* **Task item**
Please repeat the records below exactly, from the first line through the line containing "instances) and visit", and nothing more.
BEGIN Data for this task
(* ===== verification/CppGraph.v ===== *)
(** * Graph search: [c++/src/graph.cpp]

    The queue and the graph of the program.  The two searches are one loop over a
    container (the class [Frontier], with the stack of [CppStack] and the queue as
    instances) and visit the vertices that can be reached, provided the allocator
    returns zeroed memory ([fresh]): the matrix of edges is never initialised by
    the program. *)
From stdpp Require Import sorting.
From S2P Require Import Prelude CLib CppStack.

Module CppGraph.
Import CppStack.

(** ** [graph.cpp]: [class Queue]; the member [head] is never used *)
Record queue := MkQueue { tail : option Z; qcapacity : option Z; qcells : list (option Z) }.
Definition Queue_cap (cap : Z) : outcome queue :=
  let! cells := new_array cap None in
  Ok (MkQueue (Some (-1)) (Some cap) cells).
Definition Queue_default : outcome queue :=
  let! _temporary := Queue_cap 5 in
  Ok (MkQueue None None []).
Definition is_full (q : queue) : outcome bool :=
  let! t := init (tail q) in
  let! c := init (qcapacity q) in
  Ok (t =? c - 1).
Definition queue_is_empty (q : queue) : outcome bool := let! t := init (tail q) in Ok (t =? -1).
Definition enqueue (q : queue) (value : Z) : outcome (list bytes * queue) :=
  let! full := is_full q in
  if full then Ok ([lit "queue is full"], q)
  else
    let! t := init (tail q) in
    let! cells := wr (qcells q) (t + 1) (Some value) in
    Ok ([], MkQueue (Some (t + 1)) (qcapacity q) cells).
(** [for (int i = 0; i < tail; i++) queue[i] = queue[i+1]]; [fuel] is [tail - i]. *)
Fixpoint shift (l : list (option Z)) (fuel : nat) (i : Z) : outcome (list (option Z)) :=
  match fuel with
  | O => Ok l
  | S fuel =>
      let! v := rdi l (i + 1) in
      let! l := wr l i (Some v) in
      shift l fuel (i + 1)
  end.
Definition dequeue (q : queue) : outcome (list bytes * queue * Z) :=
  let! e := queue_is_empty q in
  if e then Ok ([lit "queue is empty"], q, -1)
  else
    let! t := init (tail q) in
    let! ret := rdi (qcells q) 0 in
    let! cells := shift (qcells q) (Z.to_nat t) 0 in
    Ok ([], MkQueue (Some (t - 1)) (qcapacity q) cells, ret).
Definition queue_peek (q : queue) : outcome Z := rdi (qcells q) 0.
(** The packed layouts. *)
Definition SIZEOF_BALLOT : Z := 22.
Definition SIZEOF_MESSAGE : Z := 26.
Definition value_bytes (v : paxos_value) : bytes := le_bytes 4 (paxos_value_len v) ++ le_bytes 8 (paxos_value_val v).
Definition ballot_bytes (b : ballot_message) : bytes :=
  le_bytes 4 (iid b) ++ le_bytes 2 (ballot b) ++ le_bytes 2 (value_ballot b) ++ le_bytes 2 (aid b) ++ value_bytes (value b).
Definition member_bytes (m : paxos_message) : bytes :=
  match m with
  | PAXOS_PREPARE b | PAXOS_PROMISE b | PAXOS_ACCEPT b | PAXOS_ACCEPTED b | PAXOS_PREEMPTED b => ballot_bytes b
  | PAXOS_REPEAT from to => le_bytes 4 from ++ le_bytes 4 to
  | PAXOS_TRIM i => le_bytes 4 i
  | PAXOS_ACCEPTOR_STATE a i => le_bytes 4 a ++ le_bytes 4 i
  | PAXOS_CLIENT_VALUE v => value_bytes v
  end.
(** Reading the members. *)
Definition get_value (obj : bytes) (off : Z) : outcome paxos_value :=
  let! l := get32 obj off in let! p := get64 obj (off + 4) in Ok (MkValue (i32 l) p).
Definition get_ballot (obj : bytes) (off : Z) : outcome ballot_message :=
  let! i := get32 obj off in
  let! b := get16 obj (off + 4) in
  let! vb := get16 obj (off + 6) in
  let! a := get16 obj (off + 8) in
  let! v := get_value obj (off + 10) in
  Ok (MkBallot i b vb a v).
(** ** Printing

    [%s] of a pointer: what the memory holds there; of a null pointer it is undefined,
    or the text of the C library ([null_text]). *)
Section Printing.
Context (null_text : option bytes) (strings : Z -> option bytes).
Definition str_arg (p : Z) : outcome bytes :=
  match (if p =? 0 then null_text else strings p) with Some s => Ok s | None => Ub end.
Definition dump_paxos_message (m : bytes) : outcome bytes :=
  let! t := get32 m 0 in
  let! b := get_ballot m 4 in
  let! s := str_arg (paxos_value_val (value b)) in
  Ok (lit "{ .type = " ++ dec (i32 t) ++ lit ", .iid = " ++ dec (i32 (iid b)) ++ lit ", .ballot = " ++ dec (ballot b)
      ++ lit ", .value_ballot = " ++ dec (value_ballot b) ++ lit ", .value = { .len = "
      ++ dec (paxos_value_len (value b)) ++ lit ", val = " ++ s ++ lit "}}" ++ [10]).
Definition dump_prepare_message (m : bytes) : outcome bytes :=
  let! b := get_ballot m 0 in
  let! s := str_arg (paxos_value_val (value b)) in
  Ok (lit "PREPARE: .iid = " ++ dec (i32 (iid b)) ++ lit ", .ballot = " ++ dec (ballot b)
      ++ lit ", .value_ballot = " ++ dec (value_ballot b) ++ lit ", .value = { .len = "
      ++ dec (paxos_value_len (value b)) ++ lit ", val = " ++ s ++ lit "}}" ++ [10]).
Definition dump_accept_message (m : bytes) : outcome bytes :=
  let! b := get_ballot m 0 in
  let head := lit "dump_accept_message" ++ [10] ++ lit "ACCEPT: .iid = " ++ dec (i32 (iid b)) ++ lit ", .ballot = "
      ++ dec (ballot b) ++ lit ", .value_ballot = " ++ dec (value_ballot b) ++ lit ", .value = " in
  if negb (paxos_value_val (value b) =? 0) then
    let! s := str_arg (paxos_value_val (value b)) in
    Ok (head ++ lit " {.len=" ++ dec (paxos_value_len (value b)) ++ lit ", val=" ++ s ++ lit "}" ++ [10])
  else Ok (head ++ lit "NULL }" ++ [10]).
End Printing.
Definition returns_line (who : string) (ret : Z) : bytes := lit who ++ lit " returns " ++ dec ret ++ [10].
Definition zeroed (n : Z) : bytes := replicate (Z.to_nat n) 0.
(** Two sorted lists of distinct labels with the same members are the same
    list. *)
Lemma sorted_ext (l1 l2 : list string) :
  StronglySorted label_lt l1 -> StronglySorted label_lt l2 ->
  (forall x, In x l1 <-> In x l2) -> l1 = l2.
Proof.
  intros H1. revert l2.
  induction H1 as [|x l1 Hs1 IH Hall1]; intros l2 H2 Hiff.
  - destruct l2 as [|y l2]; [reflexivity|].
    exfalso. apply (Hiff y). now left.
  - destruct H2 as [|y l2 Hs2 Hall2].
    + exfalso. apply (Hiff x). now left.
    + rewrite Forall_forall in Hall1, Hall2.
      assert (Hxy : x = y).
      { destruct (proj1 (Hiff x) (or_introl eq_refl)) as [Hx|Hx]; [now symmetry|].
        destruct (proj2 (Hiff y) (or_introl eq_refl)) as [Hy|Hy]; [exact Hy|].
        exfalso. apply (label_lt_irrefl x).
        eapply label_lt_trans; [apply Hall1; exact Hy|apply Hall2; exact Hx]. }
      subst y. f_equal. apply IH; [exact Hs2|].
      intros z. split; intros Hz.
      * destruct (proj1 (Hiff z) (or_intror Hz)) as [<-|Hz']; [|exact Hz'].
        exfalso. exact (label_lt_irrefl x (Hall1 x Hz)).
      * destruct (proj2 (Hiff z) (or_intror Hz)) as [<-|Hz']; [|exact Hz'].
        exfalso. exact (label_lt_irrefl x (Hall2 x Hz)).
Qed.

Lemma sorted_unique_ext (l1 l2 : list string) :
  (forall x, In x l1 <-> In x l2) -> sorted_unique l1 = sorted_unique l2.
Proof.
  intros H. apply sorted_ext; try apply sorted_unique_sorted.
  intros x. now rewrite !sorted_unique_In.
Qed.

(** ** The summary table *)

Lemma pair_eqb_spec (x y : string * string) : reflect (x = y) (pair_eqb x y).
Proof.
  destruct x as [a b], y as [c d]. unfold pair_eqb. simpl.
  destruct (String.eqb_spec a c) as [->|H], (String.eqb_spec b d) as [->|H'];
    constructor; congruence.
Qed.

Lemma existsb_pair_In (k : string * string) (ks : list (string * string)) :
  existsb (pair_eqb k) ks = true <-> In k ks.
Proof.
  rewrite existsb_exists. split.
  - intros [y [Hy He]]. now destruct (pair_eqb_spec k y) as [->|].
  - intros H. exists k. split; [exact H|]. now destruct (pair_eqb_spec k k).
Qed.

Lemma count_key_absent (k : string * string) (ks : list (string * string)) :
  ~ In k ks -> count_key k ks = 0%Z.
Proof.
  intros H. unfold count_key.
  replace (filter (pair_eqb k) ks) with (@nil (string * string)); [reflexivity|].
  symmetry. induction ks as [|y ks IH]; simpl; [reflexivity|].
  destruct (pair_eqb_spec k y) as [->|_].
  - exfalso. apply H. now left.
  - apply IH. intros Hin. apply H. now right.
Qed.

Lemma In_keys_of (k1 k2 : string) (rs : list Row) (k : string * string) :
  In k (keys_of k1 k2 rs) <-> exists r, In r rs /\ group_key k1 k2 r = Some k.
Proof.
  induction rs as [|r rs IH]; simpl.
  - split; [tauto|]. now intros [r [[] _]].
  - destruct (group_key k1 k2 r) as [k'|] eqn:E; simpl; rewrite IH; split.
    + intros [<-|[r' [Hr Hk]]]; [exists r; tauto|exists r'; tauto].
    + intros [r' [[<-|Hr] Hk]]; [left; congruence|right; exists r'; tauto].
    + intros [r' [Hr Hk]]. exists r'; tauto.
    + intros [r' [[<-|Hr] Hk]]; [congruence|exists r'; tauto].
Qed.

(** The entries of the grouped counts: one per pair that occurs. *)
Lemma In_group_entries (ks : list (string * string)) (a b : string) (n : Z) :
  In (a, b, n)
     (flat_map
        (fun a =>
           flat_map
             (fun b =>
                if existsb (pair_eqb (a, b)) ks
                then [(a, b, count_key (a, b) ks)] else [])
             (sorted_unique (map snd ks)))
        (sorted_unique (map fst ks)))
  <-> In (a, b) ks /\ n = count_key (a, b) ks.
Proof.
  rewrite in_flat_map. split.
  - intros [a' [Ha Hin]]. apply in_flat_map in Hin as [b' [Hb Hin]].
    destruct (existsb (pair_eqb (a', b')) ks) eqn:E; [|contradiction].
    destruct Hin as [Heq|[]]. injection Heq as -> -> <-.
    split; [now apply existsb_pair_In|reflexivity].
  - intros [Hin ->]. exists a. split.
    + apply sorted_unique_In, in_map_iff. now exists (a, b).
    + apply in_flat_map. exists b. split.
      * apply sorted_unique_In, in_map_iff. now exists (a, b).
      * rewrite (proj2 (existsb_pair_In (a, b) ks) Hin). now left.
Qed.

Lemma find_count_sound (F : string * string -> Z) (g : list (string * string * Z))
      (a b : string) :
  (forall a' b' n, In (a', b', n) g -> n = F (a', b')) ->
  find_count a b g
  = if existsb (fun e => pair_eqb (a, b) (fst e)) g then Some (F (a, b)) else None.
Proof.
  induction g as [|[[a' b'] n] g IH]; intros H; simpl; [reflexivity|].
  destruct (pair_eqb_spec (a, b) (a', b')) as [Heq|Hne]; simpl.
  - rewrite Heq. f_equal. apply H. now left.
  - apply IH. intros a2 b2 n2 Hin. apply H. now right.
Qed.

Lemma fillna_find_count (ks : list (string * string)) (g : list (string * string * Z))
      (a b : string) :
  (forall a' b' n, In (a', b', n) g <-> In (a', b') ks /\ n = count_key (a', b') ks) ->
  match find_count a b g with Some n => n | None => 0%Z end = count_key (a, b) ks.
Proof.
  intros H.
  rewrite (find_count_sound (fun k => count_key k ks)).
  - destruct (existsb (fun e => pair_eqb (a, b) (fst e)) g) eqn:E; [reflexivity|].
    symmetry. apply count_key_absent. intros Hin.
    assert (Hg : In (a, b, count_key (a, b) ks) g) by (apply H; now split).
    assert (Ht : existsb (fun e => pair_eqb (a, b) (fst e)) g = true).
    { apply existsb_exists. eexists. split; [exact Hg|].
      simpl. now destruct (pair_eqb_spec (a, b) (a, b)). }
    congruence.
  - intros a' b' n Hin. now apply H in Hin.
Qed.

(** The table [summarize] builds, when the frame has the two key columns:
    the labels are the sorted distinct values that occur, and each cell is
    the number of records with that pair of values. *)
Lemma summarize_table (full : DataFrame) :
  PyStr.mem "file_type" (columns full) = true ->
  PyStr.mem "Discrepancy" (columns full) = true ->
  summarize full
  = ([], inr
       (let ks := keys_of "file_type" "Discrepancy" (records full) in
        let idx := sorted_unique (map fst ks) in
        let cols := sorted_unique (map snd ks) in
        {| stats_index := idx;
           stats_columns := cols;
           stats_cells := map (fun c => map (fun v => count_key (c, v) ks) cols) idx |})).
Proof.
  intros H1 H2. unfold summarize, groupby_size. rewrite H1, H2. simpl negb. cbv iota.
  rewrite bind_ret_l. unfold ret. do 2 f_equal.
  set (ks := keys_of "file_type" "Discrepancy" (records full)).
  match goal with |- fillna0 (pivot ?G) = _ => set (g := G) end.
  assert (Hg : forall a b n, In (a, b, n) g <-> In (a, b) ks /\ n = count_key (a, b) ks)
    by (intros a b n; apply In_group_entries).
  assert (Hidx : sorted_unique (map (fun e => fst (fst e)) g) = sorted_unique (map fst ks)).
  { apply sorted_unique_ext. intros x. rewrite !in_map_iff. split.
    - intros [[[a b] n] [<- Hin]]. apply Hg in Hin. exists (a, b). tauto.
    - intros [[a b] [<- Hin]]. exists (a, b, count_key (a, b) ks).
      split; [reflexivity|]. apply Hg. tauto. }
  assert (Hcol : sorted_unique (map (fun e => snd (fst e)) g) = sorted_unique (map snd ks)).
  { apply sorted_unique_ext. intros x. rewrite !in_map_iff. split.
    - intros [[[a b] n] [<- Hin]]. apply Hg in Hin. exists (a, b). tauto.
    - intros [[a b] [<- Hin]]. exists (a, b, count_key (a, b) ks).
      split; [reflexivity|]. apply Hg. tauto. }
  unfold pivot, fillna0. rewrite Hidx, Hcol. simpl. f_equal.
  rewrite map_map. apply map_ext. intros a.
  rewrite map_map. apply map_ext. intros b.
  now apply fillna_find_count.
Qed.

(** The table of a frame that has the two key columns: one row per
    category that occurs, one column per verdict that occurs, no repeats,
    and in each cell the number of records with that pair. *)
Lemma summarize_counts :
  forall full : DataFrame,
    PyStr.mem "file_type" (columns full) = true ->
    PyStr.mem "Discrepancy" (columns full) = true ->
    exists t,
      summarize full = ([], inr t)
      /\ (forall c, In c (stats_index t) <->
            exists r v, In r (records full)
              /\ row_str "file_type" r = Some c /\ row_str "Discrepancy" r = Some v)
      /\ (forall v, In v (stats_columns t) <->
            exists r c, In r (records full)
              /\ row_str "file_type" r = Some c /\ row_str "Discrepancy" r = Some v)
      /\ NoDup (stats_index t) /\ NoDup (stats_columns t)
      /\ stats_cells t
         = map (fun c =>
                  map (fun v =>
                         Z.of_nat (length (filter
                           (fun r => match row_str "file_type" r, row_str "Discrepancy" r with
                                     | Some c', Some v' => String.eqb c c' && String.eqb v v'
                                     | _, _ => false
                                     end)
                           (records full))))
                      (stats_columns t))
               (stats_index t).
Proof.
  intros full H1 H2. eexists. split; [apply (summarize_table full H1 H2)|].
  cbv zeta. simpl stats_index. simpl stats_columns. simpl stats_cells.
  set (ks := keys_of "file_type" "Discrepancy" (records full)).
  assert (Hks : forall c v, In (c, v) ks <->
            exists r, In r (records full)
              /\ row_str "file_type" r = Some c /\ row_str "Discrepancy" r = Some v).
  { intros c v. unfold ks. rewrite In_keys_of. unfold group_key.
    split; intros [r [Hr Hk]]; exists r; (split; [exact Hr|]).
    - destruct (row_str "file_type" r), (row_str "Discrepancy" r); try discriminate.
      injection Hk as -> ->. now split.
    - destruct Hk as [-> ->]. reflexivity. }
  split; [|split; [|split; [|split]]].
  - intros c. rewrite sorted_unique_In, in_map_iff. split.
    + intros [[c' v] [<- Hin]]. apply Hks in Hin as [r Hr]. exists r, v. exact Hr.
    + intros [r [v Hr]]. exists (c, v). split; [reflexivity|]. apply Hks. now exists r.
  - intros v. rewrite sorted_unique_In, in_map_iff. split.
    + intros [[c v'] [<- Hin]]. apply Hks in Hin as [r Hr]. exists r, c. exact Hr.
    + intros [r [c Hr]]. exists (c, v). split; [reflexivity|]. apply Hks. now exists r.
  - apply sorted_NoDup, sorted_unique_sorted.
  - apply sorted_NoDup, sorted_unique_sorted.
  - apply map_ext. intros c. apply map_ext. intros v.
    unfold count_key. subst ks. clear Hks. f_equal.
    induction (records full) as [|r rs IH]; simpl; [reflexivity|].
    unfold group_key at 1.
    destruct (row_str "file_type" r) as [c'|], (row_str "Discrepancy" r) as [v'|];
      simpl; try exact IH.
    unfold pair_eqb at 1. simpl.
    destruct (String.eqb c c' && String.eqb v v'); simpl; now rewrite IH.
Qed.
(** * ArXiv paper store: loader, query executors and read API

    A shallow embedding of [problem2/load_data.py], [problem2/query_papers.py]
    and [problem2/api_server.py].

    Conventions of the embedding.
    - A Python [str] is a [string]; a character is a code point of the
      Latin-1 range (the 8-bit [ascii] type).  DynamoDB orders string keys by
      their UTF-8 bytes, which is the order of the code points, so
      [String.compare] is the store's key order.
    - A JSON field that may be absent or [null] is an [option].
    - The DynamoDB table is a finite map from the primary key pair (PK, SK) to
      the remaining attributes of the item stored under it. *)

From Stdlib Require Import QArith Ascii.
From stdpp Require Import gmap strings list sorting.

Local Open Scope nat_scope.

(** ** Characters and strings *)

Module Str.

Definition code (c : ascii) : N := Ascii.N_of_ascii c.

Definition in_range (lo hi : N) (c : ascii) : bool :=
  ((lo <=? code c) && (code c <=? hi))%N.

(** [a-z] and [A-Z] *)
Definition is_lower_az (c : ascii) : bool := in_range 97 122 c.
Definition is_upper_AZ (c : ascii) : bool := in_range 65 90 c.

(** the character class [[a-zA-Z]] of the tokenizer's pattern *)
Definition is_letter (c : ascii) : bool := is_lower_az c || is_upper_AZ c.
END Data for this task
* **Solution below**
(* ===== verification/CppGraph.v ===== *)
(** * Graph search: [c++/src/graph.cpp]

    The queue and the graph of the program.  The two searches are one loop over a
    container (the class [Frontier], with the stack of [CppStack] and the queue as
    instances) and visit the vertices that can be reached, provided the allocator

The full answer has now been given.